Walliams style has been compared to Dahl's since in some ways they are both irreverent and humorous and I share the opinion that there are some elements of his style of storytelling that recall Dahl's own style.

The protagonist, Ben, is a child who has a passion which is not approved of by his family and doesn't feel loved by the adults who should be taking care of him instead of packing him off to Granny's. For instance, Ben loves plumbing (like Matilda loves reading) and he dreams of being a plumber someday, while, his ordinary parents who live ordinary lives and are fond of a ballroom dancing Tv show, want him to be a professional dancer.

Also, as in Dahl's novels, there are secrets to be revealed, funny situations, unusual experiences, a surprisingly understanding Queen of the United Kingdom and in the end a valuable lesson is learnt by all.

On the other hand, I find that Dahl is extremely skilled at drawing you into his incredible tales, that, even though the worlds he describes are so distant from our own reality, you can't help but believe that the impossible has become real. You don't ask yourself whether the Oompa Loompa actually existed or if Wonka's inventions could really work (I can't tell you how many times I dreamt of his Great Glass Elevator as a child); you are just sucked into a daydream, a parallel world, where truly anything could happen.

Walliams' book however, didn't make me feel the same. On the contrary, I found myself trying to figure out if Ben and Granny's ideas would have worked in real life. Possibly, the reason for this quite different reaction is due to the fact that, every now and then, the author establishes a direct dialogue with his reader. From a step-by-step guide to pretending to brush your teeth to the detailed description of the Crown Jewels, passing through an explanation of Venn diagrams and Granny's recipe for cabbage cake, Walliams tends to bring us back to real life, creating a sort of contrast that doesn't allow you to fully escape from reality.
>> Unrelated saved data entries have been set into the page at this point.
(* ===== verification/Managed.v ===== *)
(** * Managed mapped files

    The examples and the PMDK emulation take their memory from a managed mapped
    file of boost ([bip::basic_managed_mapped_file]), which is not part of the
    repository.  Its code is compiled with the program, so its stores run behind
    the hook.  Here it is a record of functions of memory: what an operation
    returns and which stores it makes. *)

From stdpp Require Import base list strings.
From Stdlib Require Import ZArith Lia.
From S2P Require Import Prelude Memory PMem Log Snapshot Wrappers.

(** The stores an allocator makes, in order. *)
Abbreviation writes := (list (Z * list Z)).

(** [bip::basic_managed_mapped_file]: [allocate] may throw. *)
Record mmf := mkMmf {
  get_address : Z;
  get_size : Z;
  allocate : Z → mem → option (Z * writes);
  deallocate : Z → mem → writes;
}.

Section Managed.
Context {M : Type} `{PMemOps M}.
Context (file_size : string → Z) (real_msync : Z → Z → Z → Z) (cfg : config).
Context (thr : nat) (res : mmf).

Definition perform (ws : writes) : cmd (sys M) unit :=
  for_each ws (λ w, do! exec file_size real_msync cfg (OpStore thr w.1 w.2) in ret tt).

(** An exception that nobody catches ends the program. *)
Definition throw {A} : cmd (sys M) A := trap.

Definition res_allocate (n : Z) : cmd (sys M) Z := λ s,
  match allocate res n (view (s_pm s)) with
  | Some (a, ws) => (do! perform ws in ret a) s
  | None => throw s
  end.
Definition res_deallocate (p : Z) : cmd (sys M) unit := λ s,
  perform (deallocate res p (view (s_pm s))) s.
Definition sync_all : cmd (sys M) unit :=
  do! msync file_size real_msync cfg (get_address res) (get_size res) MS_SYNC in ret tt.
End Managed.
Definition run_line (fuel : nat) (root : Z) (buf : string) : cmd (sys M) (option printed) :=
  match buf with
  | EmptyString => ret (Some ONothing)
  | String c _ =>
      if Ascii.eqb c "010" then ret (Some ONothing)
      else if Ascii.eqb c "i" then with_number buf (λ n, append_node root n false)
      else if Ascii.eqb c "c" then reads (λ m, count_nodes m root fuel)
      else if Ascii.eqb c "s" then reads (λ m, OSum <$> sum_nodes m root fuel)
      else if Ascii.eqb c "g" then
        (if bool_decide (length (split (String.substring 0 (String.length buf - 1) buf) " ") = 3%nat)
         then trap else help)
      else if Ascii.eqb c "p" then reads (λ m, print_nodes m root fuel)
      else if Ascii.eqb c "f" then with_number buf (λ n, append_node root n true)
      else if Ascii.eqb c "A" then with_number buf (bulk_append_nodes root)
      else if Ascii.eqb c "r" then quiet_cmd (pop_head root)
      else if Ascii.eqb c "R" then with_number buf (bulk_delete_nodes root)
      else if Ascii.eqb c "h" then help
      else ret (Some OUnknown)
  end.

(** Lines until the input ends; an answer is missing when a loop was not done
    after [fuel] nodes. *)
Fixpoint run_lines (fuel : nat) (root : Z) (bufs : list string) : cmd (sys M) (list (option printed)) :=
  match bufs with
  | [] => ret []
  | buf :: bufs =>
      let! o := run_line fuel root buf in
      let! os := run_lines fuel root bufs in
      ret (o :: os)
  end.
End Ops.

(** ** Lists in memory *)

(** The nodes of [ns], address and value, lead from [p] to [q]. *)
Fixpoint seg (m : mem) (p : Z) (ns : list (Z * Z)) (q : Z) : Prop :=
  match ns with
  | [] => p = q
  | (a, d) :: ns => p = a ∧ a ≠ 0 ∧ data m a = d ∧ seg m (next m a) ns q
  end.

Definition last_node (ns : list (Z * Z)) : Z := default 0 (fst <$> last ns).

Record list_at (m : mem) (root : Z) (ns : list (Z * Z)) : Prop := {
  la_head : seg m (load64 m (root + off_head)) ns 0;
  la_tail : load64 m (root + off_tail) = last_node ns;
}.

Lemma seg_app m ns1 : ∀ p ns2 q, seg m p (ns1 ++ ns2) q ↔ ∃ r, seg m p ns1 r ∧ seg m r ns2 q.
Proof.
  induction ns1 as [|[a d] ns1 IH]; intros p ns2 q; simpl.
  - split; [intros Hs; by exists p|by intros (r & -> & Hs)].
  - rewrite IH. naive_solver.
Qed.

(** The same nodes in another memory. *)
Lemma seg_ext m m' ns : ∀ p q,
  (∀ a, a ∈ ns.*1 → ∀ x, a ≤ x < a + sizeof_node → m' x = m x) → seg m p ns q → seg m' p ns q.
Proof.
  induction ns as [|[a d] ns IH]; intros p q Hm; simpl; [done|]. intros (-> & Ha & Hd & Hs).
  assert (next m' a = next m a ∧ data m' a = data m a) as [-> ->].
  { unfold next, data, off_next, off_data. split; apply loadN_ext; intros x Hx;
      apply (Hm a); simpl; try (left; done); unfold sizeof_node; lia. }
  split_and!; try done. apply IH; [|done]. intros b Hb. apply Hm. by right.
Qed.

Section Loops.
Context (m : mem).

Lemma wrap64_add_l x y : wrap64 (wrap64 x + y) = wrap64 (x + y).
Proof. unfold wrap. by rewrite Zplus_mod_idemp_l. Qed.

(** Each loop ends when the fuel is at least the number of nodes. *)
Lemma count_loop_seg ns e : ∀ p c, seg m p ns 0 →
  count_loop m (length ns + e) p (wrap64 c) = Some (wrap64 (c + Z.of_nat (length ns))).
Proof.
  induction ns as [|[a d] ns IH]; intros p c; simpl.
  - intros ->. rewrite Z.add_0_r. by destruct e.
  - intros (-> & Ha & _ & Hs). rewrite (proj2 (Z.eqb_neq a 0) Ha), wrap64_add_l, (IH _ _ Hs).
    do 2 f_equal. lia.
Qed.

Lemma values_loop_seg ns e : ∀ p, seg m p ns 0 → values_loop m (length ns + e) p = Some ns.*2.
Proof.
  induction ns as [|[a d] ns IH]; intros p; simpl; [intros ->; by destruct e|].
  intros (-> & Ha & Hd & Hs). by rewrite (proj2 (Z.eqb_neq a 0) Ha), (IH _ Hs), Hd.
Qed.
(* ===== verification/PmdkEmul.v ===== *)
(** * The PMDK emulation
      (libpmdkemul/libpmdkemul.cc, libpmdkemul/ator.cc,
       include/libpmdkemul/libpmemobj.h)

    Programs written for libpmemobj run on the library through this layer:
    transactions are counted, and the end of the outermost one takes a snapshot
    of the pool.  The managed files behind the pools are boost's and parameters;
    a managed file is named by its pointer, 0 is the null pointer. *)

From stdpp Require Import base list strings.
From Stdlib Require Import ZArith Lia.
From S2P Require Import Prelude Memory PMem Log Snapshot Wrappers Tracking Scenario Managed.

Record PMEMoid := mkOid { pool_uuid_lo : Z; off : Z }.
Definition OID_NULL : PMEMoid := mkOid 0 0.
Record PMEMobjpool := mkPool { pool_root : Z; pool_addr : Z }.
(** [tx_tls_obj] of the thread. *)
Record tx_tls := mkTls { level : Z; mmf_obj : Z }.

(** A managed file with the object named "root". *)
Record rooted := mkRooted {
  rt_file : mmf;
  find_root : mem → Z;
  construct_root : mem → option (Z * writes);
}.

Section Emul.
Context {M : Type} `{PMemOps M}.
Context (file_size : string → Z) (real_msync : Z → Z → Z → Z) (cfg : config).
Context (thr : nat).
(** The managed files, their constructor, and [stat]. *)
Context (mmf_of : Z → rooted) (new_mmf : string → Z → cmd (sys M) Z) (stat : string → option Z).

Record emu := mkEmu { e_tls : tx_tls; e_sys : sys M }.

Definition on_sys {A} (c : cmd (sys M) A) : cmd emu A := λ e,
  match c (e_sys e) with
  | Ret a s => Ret a (mkEmu (e_tls e) s)
  | Exit code s => Exit code (mkEmu (e_tls e) s)
  | Trap s => Trap (mkEmu (e_tls e) s)
  end.
Definition set_tls (t : tx_tls) (e : emu) : emu := mkEmu t (e_sys e).

(** ** ator.cc *)

Definition mmf_create (path : string) (bytes : Z) : cmd emu Z := on_sys (new_mmf path bytes).

Definition mmf_alloc (h bytes : Z) : cmd emu Z :=
  do! nvsl_assert (negb (h =? 0)) in
  on_sys (res_allocate file_size real_msync cfg thr (rt_file (mmf_of h)) bytes).

(** The deallocation is commented out. *)
Definition mmf_free (h ptr : Z) : cmd emu unit := nvsl_assert (negb (h =? 0)).

Definition mmf_get_root (h bytes : Z) : cmd emu Z :=
  do! nvsl_assert (negb (h =? 0)) in
  on_sys (λ s, Ret (find_root (mmf_of h) (view (s_pm s))) s).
Of course I wouldn't say this is a negative aspect of his style. The image of Ben and Granny wearing wetsuits and scuba diving masks on their way to the Tower of London on a motorized scooter with a top speed of three miles per hour, wouldn't have made me  laugh so much if I hadn't been able to imagine them on an actual motorway to London with some very puzzled real-life passersby staring at them.

Click on this link for classroom activities.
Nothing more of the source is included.